Transforming In-House Legal: Unlocking Enterprise Software Opportunities

By Yelena Shkolnik and Pete Caroll

How the transformation of in-house legal is creating software opportunities throughout the enterprise

The rapid advancement of software and AI technologies has garnered significant attention for its potential to revolutionize legal workflows. This isn’t just about boosting the efficiency of top-tier law firms navigating complex litigation or empowering the average person to tackle everyday legal hassles like battling a parking ticket. We’re looking at how this influx of new technology is making waves in the evolving role of in-house counsel. As new tech collides with established legal practices, we’re seeing a sea change ushering in a new era of opportunities.

As the costs of outside counsel have soared and the demands for tighter governance, liability control, and swifter document execution have increased, there has been a significant push to bring more legal work in-house. This shift towards internal efficiency has intersected with heightened regulatory scrutiny and climbing fines, leading to a reimagining of the corporate legal structure.

The result? The rise of the Chief Legal Officer (CLO).

This shift represents a transformative change from the traditional role of the General Counsel (GC) – as a resource for legal guidance – into an authority unto itself, taking responsibility for massive risks across business units of the enterprise. In this evolved role, the legal department no longer just offers counsel but actively participates in board-level decision-making, shapes strategic direction, and controls a material budget. Looking ahead, we anticipate this newly empowered legal suite will play a crucial role in driving the adoption of legal tech throughout the enterprise.

In-house vs out

Since the 1980s, reliance on outside counsel as consiglieres to the Chief Executive Officer (CEO) and business units (BUs) has declined as in-house legal teams expanded to reduce costs and lessen exposure to billable hours while enabling rapid decision-making. This movement profoundly reduced the inefficiencies of outsourcing decision-making concerning complex, fast-evolving businesses to private practice attorneys not involved in day-to-day business operations.

In 1980, only 10% of American lawyers were in-house. Back then, the move in-house was often viewed as taking the foot off the career gas pedal, the sign of a weary lawyer stepping away from the relentless pace of private practice to spend more time at their kids’ soccer games. Fast forward to today, and the tables have turned. In-house attorneys outnumber external counsel and are truly forward-thinking advisory counsel that sits just two doors down from the CEO.

In recent decades, the role of outside counsel has been tailored more to specialized tasks like diligence and discovery and, of course, corporate transactions. Today, that trend continues, with 53% of companies’ legal spend internal and 47% external. For the past several years, we have seen the role of in-house legal teams consistently broaden.

The rise of the CLO

In-house used to refer to the General Counsel. However, the GC suite is no longer the main legal function. Instead, the Chief Legal Officer has ushered in the creation of legal operations, aka “legal ops.”
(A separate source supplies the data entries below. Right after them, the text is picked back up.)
Lemma star_loop_ok nocase ts call sm s : forall g sp, points sm sp s -> (length s <= g)%nat -> Forall byte_ok s ->
  ~ matches nocase ts [] ->
  (forall sp' s', points sm sp' s' -> s' <> [] -> s' `suffix_of` s ->
     exists b, call sp' (Z.of_nat (length s')) = Ok b /\ (b = true <-> matches nocase ts s')) ->
  exists b, star_loop call g sp (Z.of_nat (length s)) = Ok b /\ (b = true <-> matches nocase (Star :: ts) s).
Proof.
  induction s as [|d s IH]; intros g sp Hpt Hg Hb Hnil Hcall.
  { exists false. destruct g; (split; [done|]); (split; [done|]); rewrite matches_star_iff;
      intros (s1 & s2 & E & H); symmetry in E; apply app_eq_nil in E as [-> ->]; done. }
  destruct g as [|g]; cbn [length] in *; [lia|]. apply Forall_cons in Hb as [Hd Hb]. cbn [star_loop].
  replace (Z.of_nat (S (length s)) =? 0) with false by (symmetry; apply Z.eqb_neq; lia).
  destruct (Hcall sp (d :: s)) as ([|] & E & Hm); [done | done | done | |]; cbn [length] in E; rewrite E, bind_ok.
  - exists true. split; [done|]. split; [|done]. intros _. apply matches_star_iff. exists [], (d :: s).
    split; [done | by apply Hm].
  - replace (Z.of_nat (S (length s)) - 1) with (Z.of_nat (length s)) by lia.
    destruct (IH g (sp + 1)) as (b & -> & Hb'); [eauto with glob | lia | done | done | |].
    { intros sp' s' H1 H2 H3. apply Hcall; [done | done | by apply suffix_cons_r]. }
    exists b. split; [done|]. rewrite Hb', !matches_star_iff. split.
    + intros (s1 & s2 & -> & H). by exists (d :: s1), s2.
    + intros ([|x s1] & s2 & E' & H); [|injection E' as -> ->; eauto].
      cbn in E'. subst s2. apply Hm in H. done.
Qed.

(** ** The matcher *)

(** The end of a turn that took the character [d] of [d :: s] for the token [tok]:
    either nothing is left of the string and the rest of the pattern has to be
    stars, or the matcher goes on. *)
Lemma turn_ok nocase F pm sm sp d s tok r ptr plen m ts :
  tok <> Star -> points pm (ptr + 1) r -> plen = Z.of_nat (length r) + 1 -> parse_aux m r = Some ts -> (length r <= F)%nat ->
  (s <> [] -> exists b, stringmatchlen F pm (ptr + 1) (Z.of_nat (length r)) sm (sp + 1) (Z.of_nat (length s)) nocase = Ok b /\
    (b = true <-> matches nocase ts s)) ->
  exists b, (if negb (in_token nocase tok d) then Ok false else
     if Z.of_nat (length (d :: s)) - 1 =? 0 then
       '(_, plen) ← skip_stars F pm (ptr + 1) (plen - 1); Ok ((plen =? 0) && (Z.of_nat (length (d :: s)) - 1 =? 0))
     else stringmatchlen F pm (ptr + 1) (plen - 1) sm (sp + 1) (Z.of_nat (length (d :: s)) - 1) nocase) = Ok b /\
    (b = true <-> matches nocase (tok :: ts) (d :: s)).
Proof.
  intros Ht Hr -> Hm HF Hrec. destruct (in_token nocase tok d) eqn:Hin; cbn [negb].
  2: { exists false. split; [done|]. split; [done|]. rewrite matches_char_iff by done.
       intros (? & ? & [= <- <-] & H & _). congruence. }
  assert (matches nocase (tok :: ts) (d :: s) <-> matches nocase ts s) as Hiff.
  { rewrite matches_char_iff by done. split; [by intros (? & ? & [= <- <-] & _ & H) | eauto]. }
  setoid_rewrite Hiff. cbn [length].
  replace (Z.of_nat (length r) + 1 - 1) with (Z.of_nat (length r)) by lia.
  replace (Z.of_nat (S (length s)) - 1) with (Z.of_nat (length s)) by lia.
  destruct s as [|d' s].
  - destruct (skip_stars_ok nocase r m ts F pm (ptr + 1) Hm Hr) as (q & k & E & Hk); [lia|].
    change (Z.of_nat (length [] : nat) =? 0) with true. cbv iota. rewrite E, bind_ok.
    eexists. split; [reflexivity|]. rewrite andb_true_r, Z.eqb_eq, <- Hk. lia.
  - replace (Z.of_nat (length (d' :: s)) =? 0) with false by (symmetry; apply Z.eqb_neq; cbn [length]; lia). by apply Hrec.
Qed.

(** What a pattern that parses decides about a string that is not empty. *)
Lemma stringmatchlen_ok nocase : forall n p ts F pm ptr sm sp s,
  parse_aux n p = Some ts -> Forall byte_ok p -> points pm ptr p -> points sm sp s -> Forall byte_ok s -> s <> [] ->
  (length p + length s < F)%nat ->
  exists b, stringmatchlen F pm ptr (Z.of_nat (length p)) sm sp (Z.of_nat (length s)) nocase = Ok b /\
    (b = true <-> matches nocase ts s).
Proof.
  induction n as [n IH] using lt_wf_ind. intros p ts F pm ptr sm sp s Hp Hbp Hpt Hst Hbs Hne HF.
  destruct F as [|F]; [lia|]. destruct p as [|c t].
  { exists false. destruct n; injection Hp as <-; cbn [stringmatchlen length]; change (Z.of_nat 0 =? 0) with true; cbv iota;
      (destruct s; [done|]); split; try done; (split; [done | inversion 1]). }
  destruct n as [|n]; [done|]. destruct s as [|d s]; [done|]. assert (Hbs0 := Hbs). apply Forall_cons in Hbs as [Hd Hbs].
  assert (Hp0 := Hp). cbn [stringmatchlen parse_aux] in Hp |- *. cbn [length] in HF. cbv zeta.
  apply Forall_cons in Hbp as [Hbc Hbp].
  assert (forall r m q ts', (m <= n)%nat -> r `suffix_of` t -> points pm q r -> parse_aux m r = Some ts' -> s <> [] ->
    exists b, stringmatchlen F pm q (Z.of_nat (length r)) sm (sp + 1) (Z.of_nat (length s)) nocase = Ok b /\
      (b = true <-> matches nocase ts' s)) as Hrec.
  { intros r m q ts' Hm Hsuf Hq Hr Hs. pose proof (suffix_length _ _ Hsuf).
    apply (IH m ltac:(lia)); eauto with glob; [exact (bytes_suffix _ _ _ Hbp Hsuf) | lia]. }
  replace (Z.of_nat (length (c :: t)) =? 0) with false by (symmetry; apply Z.eqb_neq; cbn [length]; lia).
  replace (Z.of_nat (length (d :: s)) =? 0) with false by (symmetry; apply Z.eqb_neq; cbn [length]; lia).
  rewrite (points_hd pm ptr c t Hpt), bind_ok.
  destruct (Z.eqb_spec c 42) as [-> | Hc42]; [|destruct (Z.eqb_spec c 63) as [-> | Hc63]; [|destruct (Z.eqb_spec c 91) as [-> | Hc91]]].
  - replace (Z.of_nat (length (42 :: t))) with (Z.of_nat (length t) + 1) by (cbn [length]; lia).
    destruct (skip_next_ok nocase t (S n) ts F pm ptr Hp0 Hpt) as (r & ptr' & n' & ts' & -> & Hr & Hp' & Hn & Hsuf & Hh & Hm); [lia|].
    rewrite bind_ok. pose proof (suffix_length _ _ Hsuf). destruct (Z.eqb_spec (Z.of_nat (length r) + 1) 1) as [E|E].
    + exists true. split; [done|]. split; [|done]. intros _. rewrite Hm, matches_star_iff. exists (d :: s), [].
      rewrite app_nil_r. split; [done|]. rewrite (nil_length_inv r) in Hp' by lia. destruct n'; injection Hp' as <-; constructor.
    + replace (Z.of_nat (length r) + 1 - 1) with (Z.of_nat (length r)) by lia. setoid_rewrite Hm.
      apply star_loop_ok with (sm := sm); [done | cbn [length]; lia | done | |].
      * destruct r as [|x r]; [done|]. apply parse_head in Hp' as (tok & ts2 & -> & Ht); [|intros ->; done].
        rewrite matches_char_iff by done. by intros (? & ? & ? & _).
      * intros sp' s' H1 H2 H3. pose proof (suffix_length _ _ H3). cbn [length] in *.
        apply (IH n' Hn); auto; [exact (bytes_suffix _ _ _ Hbp Hsuf) | exact (bytes_suffix _ _ _ Hbs0 H3) | lia].
  - apply bind_Some in Hp as (ts1 & Hp & [= <-]).
    apply (turn_ok nocase F pm sm sp d s Any t ptr _ n ts1); eauto with glob; [cbn [length]; lia | lia].
  - set (neg := match t with d :: _ => d =? 94 | [] => false end).
    set (t' := if neg then tail t else t).
    assert (exists c1, rdZ pm (ptr + 1) = Ok c1 /\ (c1 =? 94) = neg) as (c1 & -> & Hneg).
    { destruct t as [|d1 r]; unfold neg; eexists; split; eauto with glob. }
    assert (exists l r ts1, parse_class t' = Some (l, r) /\ parse_aux n r = Some ts1 /\ ts = Class neg l :: ts1)
      as (l & r & ts1 & Hcl & Hr & ->).
    { destruct t as [|d1 r1]; unfold t', neg in *; [|destruct (d1 =? 94)]; apply bind_Some in Hp as ([l r] & Hl & Hp);
        apply bind_Some in Hp as (ts1 & Hr & [= <-]); exists l, r, ts1; done. }
    assert (t' `suffix_of` t) as Hsuf'.
    { unfold t'. destruct neg; [|done]. destruct t; [done | by apply suffix_cons_r]. }
    rewrite bind_ok, Hneg. pose proof (suffix_length _ _ Hsuf').
    assert (exists q, (if neg then (ptr + 2, Z.of_nat (length (91 :: t)) - 2) else (ptr + 1, Z.of_nat (length (91 :: t)) - 1))
      = (q, Z.of_nat (length t')) /\ points pm q t') as (q & -> & Hq).
    { unfold t', neg in *. destruct t as [|d1 r1]; [|destruct (d1 =? 94)]; eexists; (split; [f_equal; cbn [length tail]; lia | eauto with glob]). }
    destruct (class_loop_ok nocase sm sp d s Hst Hd (length t') t' l r F pm q false) as (q' & -> & Hq'); try done;
      [exact (bytes_suffix _ _ _ Hbp Hsuf') | lia|].
    pose proof (parse_class_suffix _ _ _ _ (Nat.le_refl _) Hcl) as Hsuf. pose proof (suffix_length _ _ Hsuf).
    rewrite bind_ok, orb_false_r. assert (r `suffix_of` t) by (by etrans).
    pose proof (turn_ok nocase F pm sm sp d s (Class neg l) r q' _ n ts1 ltac:(done) Hq' eq_refl Hr ltac:(lia)) as Hturn.
    cbn [in_token] in Hturn. destruct neg; cbn [xorb] in Hturn; apply Hturn; eauto.
  - rewrite (points_hd sm sp d s Hst). destruct t as [|d1 r].
    + replace (_ >=? 2) with false by (symmetry; rewrite Z.geb_leb; apply Z.leb_gt; cbn [length]; lia).
      rewrite andb_false_r, !bind_ok. injection Hp as <-.
      apply (turn_ok nocase F pm sm sp d s (Lit c) [] ptr _ O []); eauto with glob; try (cbn [length]; lia).
      apply (Hrec [] O); eauto with glob; lia.
    + replace (_ >=? 2) with true by (symmetry; rewrite Z.geb_leb; apply Z.leb_le; cbn [length]; lia). rewrite andb_true_r.
      destruct (c =? 92); apply bind_Some in Hp as (ts1 & Hp & [= <-]); cbn [length] in *.
      * rewrite (points_hd pm (ptr + 1) d1 r) by eauto with glob. rewrite !bind_ok.
        apply (turn_ok nocase F pm sm sp d s (Lit d1) r (ptr + 1) _ n ts1); eauto with glob; [cbn [length]; lia | lia|].
        apply Hrec with (m := n); eauto with glob. by apply suffix_cons_r.
      * rewrite !bind_ok. apply (turn_ok nocase F pm sm sp d s (Lit c) (d1 :: r) ptr _ n ts1); eauto with glob; cbn [length]; lia.
Qed.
CLOs lead dedicated legal ops teams to drive efficiency through technology, data, and outsourcing – into any process connected to a legal workflow. Survey responses about key responsibilities of legal ops included process development and project management (92%), data analytics (84%), technical and process support (84%), vendor management (84%), and financial management (81%).

Functionally, the emergence of legal operations has had a dual impact on the role of the GC. On one hand, it has narrowed the GC's responsibilities by removing managerial and business operations from their domain, focusing more on oversight led by the CLO.

The ascent of legal procurement is an interesting, related trend. An emerging emphasis on strategic vendor selection for legal services, once a spot where a GC was free to kick work back to their old firms, reinforces the new framework for evaluating legal spend.

This is no minor trendline, nor is this transformation a minor shift. Legal operations have rapidly evolved from a novel concept primarily seen in technology companies to a mainstream practice. The statistics speak for themselves, "legal operations positions have grown by more than 75% since 2018," and "61% of respondents now have at least one person in legal operations," a significant increase from 21.2% in 2015.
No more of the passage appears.